- _Exercise goal_
An exact copy of all the data below is required.

- _Provided data_
(* ===== verification/Sys.v ===== *)
(** Programs that talk to the operating system: the calls the command line
    makes, programs as trees of calls, and the traces of a program under every
    behaviour of its environment. *)

From S2P Require Import Prelude GoBytes Capture Goroutines Flags.

(** * Calls *)

(** A path argument, or [filepath.Join] of a directory and a name (kept as it
    is: which file a path names is the system's affair). *)
Inductive path : Type :=
  | PArg (p : bytes)
  | PJoin (dir : bytes) (name : string).

#[global] Instance path_eq_dec : EqDecision path.
Proof. solve_decision. Defined.

(** What is printed: the format, and the values it formats. *)
Inductive arg : Type :=
  | AString (s : bytes)
  | AInt (z : Z)
  | ABool (b : bool)
  | APath (p : path)
  | AError (e : error).

(** How [cmd.Wait] returns. *)
Inductive wait_result : Type :=
  | WaitOk
  (** [*exec.ExitError]: the child did not succeed *)
  | WaitExit (code : Z)
  | WaitError (e : error).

- _Final answer_
(* ===== verification/Sys.v ===== *)
(** Programs that talk to the operating system: the calls the command line
    makes, programs as trees of calls, and the traces of a program under every
    behaviour of its environment. *)

From S2P Require Import Prelude GoBytes Capture Goroutines Flags.

(** * Calls *)

(** A path argument, or [filepath.Join] of a directory and a name (kept as it
    is: which file a path names is the system's affair). *)
Inductive path : Type :=
  | PArg (p : bytes)
  | PJoin (dir : bytes) (name : string).

#[global] Instance path_eq_dec : EqDecision path.
Proof. solve_decision. Defined.

(** What is printed: the format, and the values it formats. *)
Inductive arg : Type :=
  | AString (s : bytes)
  | AInt (z : Z)
  | ABool (b : bool)
  | APath (p : path)
  | AError (e : error).

(** How [cmd.Wait] returns. *)
Inductive wait_result : Type :=
  | WaitOk
  (** [*exec.ExitError]: the child did not succeed *)
  | WaitExit (code : Z)
  | WaitError (e : error).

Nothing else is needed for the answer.